| Exercise requirements |
Scan the records below. Copy every line in which the word "done" appears.

| Source information |

Lemma write_then_alike b {A} (k1 : EM E1 A) (k2 : EM E2 A) :
  small_op (OpWrite b) → alike k1 k2 → alike (_ ← engine_write b; k1) (_ ← engine_write b; k2).
Proof.
  intros Hsm. apply unit_alike. intros e1 e2 st H1' H2'. unfold engine_write.
  destruct (batch_is_empty b); [by exists st|].
  exact (submit_alike e1 e2 st _ Hsm H1' H2').
Qed.

(** * One entry *)

Definition prewrite_op (primary : bytes) (start_ts ttl : N) (m : Mutation) : Op :=
  OpPrewrite (mkPrewrite (mu_key m) (Value_encode (mu_value m)) primary start_ts ttl
    (match mu_value m with VPut _ => LockPut | VDelete => LockDelete end)).
Definition rollback_op (start_ts : N) (k : bytes) : Op := OpResolve (mkResolve k start_ts RRollback).
Definition commit_op (start_ts commit_ts : N) (k : bytes) : Op := OpResolve (mkResolve k start_ts (RCommit commit_ts)).
Definition primary_batch (primary : bytes) (start_ts commit_ts : N) : WriteBatch :=
  batch_delete (batch_put batch_new CfWrite (encode_data_key primary commit_ts) (encode_write_value start_ts))
    CfLock primary.

(** The requests a command may make of the engine. *)
Definition command_ops (c : Command) : list Op :=
  match c with
  | Autocommit b => [OpWrite b]
  | Prewrite ms primary start_ts ttl =>
    (prewrite_op primary start_ts ttl <$> ms) ++ (rollback_op start_ts <$> (mu_key <$> ms))
  | Commit primary keys start_ts commit_ts =>
    OpWrite (primary_batch primary start_ts commit_ts) :: (commit_op start_ts commit_ts <$> keys)
  | Resolve keys start_ts commit_ts =>
    (rollback_op start_ts <$> keys) ++ (commit_op start_ts commit_ts <$> keys)
  end.

Definition small_entry (data : bytes) : Prop :=
  match Command_decode data with Some c => Forall small_op (command_ops c) | None => True end.

Lemma rollback_all_alike start_ts ks (e1 : E1) (e2 : E2) st :
  Forall (λ k, small_op (rollback_op start_ts k)) ks → holds e1 st → holds e2 st →
  ∃ st', holds (rollback_all start_ts ks e1) st' ∧ holds (rollback_all start_ts ks e2) st'.
Proof.
  intros Hs. revert e1 e2 st. induction Hs as [|k ks Hk _ IH]; intros e1 e2 st H1' H2'; [by exists st|].
  cbn [rollback_all].
  destruct (submit_then_alike (rollback_op start_ts k) (mret tt) (mret tt) Hk (alike_ret tt) e1 e2 st H1' H2')
    as (st' & Ha & Hb & _).
  by apply (IH _ _ st').
Qed.

Lemma prewrite_region_alike ms primary start_ts ttl :
  Forall small_op (prewrite_op primary start_ts ttl <$> ms) →
  Forall (λ m, small_op (rollback_op start_ts (mu_key m))) ms →
  alike (prewrite_region ms primary start_ts ttl) (prewrite_region ms primary start_ts ttl).
Proof.
  intros Hp Hr e1 e2 st H1' H2'. unfold prewrite_region.
  assert (Hloop : ∀ ms' acq (e1 : E1) (e2 : E2) st, Forall small_op (prewrite_op primary start_ts ttl <$> ms') →
    Forall (λ m, small_op (rollback_op start_ts (mu_key m))) ms' →
    Forall (λ k, small_op (rollback_op start_ts k)) acq → holds e1 st → holds e2 st →
    let r1 := prewrite_region_loop ms' primary start_ts ttl acq e1 in
    let r2 := prewrite_region_loop ms' primary start_ts ttl acq e2 in
    ∃ st', holds r1.1 st' ∧ holds r2.1 st' ∧ r1.2 = r2.2 ∧
      Forall (λ k, small_op (rollback_op start_ts k)) r1.2.1).
  { clear. induction ms' as [|m ms' IH]; intros acq e1 e2 st Hp Hr Ha H1' H2'; [by exists st|].
    cbn [prewrite_region_loop fmap list_fmap] in *. apply Forall_cons in Hp as [Hp1 Hp], Hr as [Hr1 Hr].
    destruct (submit_alike e1 e2 st _ Hp1 H1' H2') as (st' & Hb1 & Hb2 & He).
    unfold prewrite_one, em_submit. fold (prewrite_op primary start_ts ttl m).
    destruct (submit e1 _) as [e1' r1], (submit e2 _) as [e2' r2]. cbn in Hb1, Hb2, He.
    destruct r1 as [s1|x], r2 as [s2|y]; cbn in He; try done.
    - apply (IH _ _ _ st'); try done. apply Forall_app. split; [done|by constructor].
    - injection He as ->. by exists st'. }
  destruct (Hloop ms [] e1 e2 st Hp Hr (Forall_nil_2 _) H1' H2') as (st' & Ha & Hb & He & Hacq).
  destruct (prewrite_region_loop ms primary start_ts ttl [] e1) as [e1' [acq1 res1]].
  destruct (prewrite_region_loop ms primary start_ts ttl [] e2) as [e2' [acq2 res2]].
  cbn in Ha, Hb, He, Hacq. injection He as -> ->. destruct res2 as [u|err]; [by exists st'|].
  destruct (rollback_all_alike start_ts acq2 e1' e2' st' Hacq Ha Hb) as (st'' & ? & ?). by exists st''.
Qed.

| Solved problem |
    destruct r1 as [s1|x], r2 as [s2|y]; cbn in He; try done.
    - apply (IH _ _ _ st'); try done. apply Forall_app. split; [done|by constructor].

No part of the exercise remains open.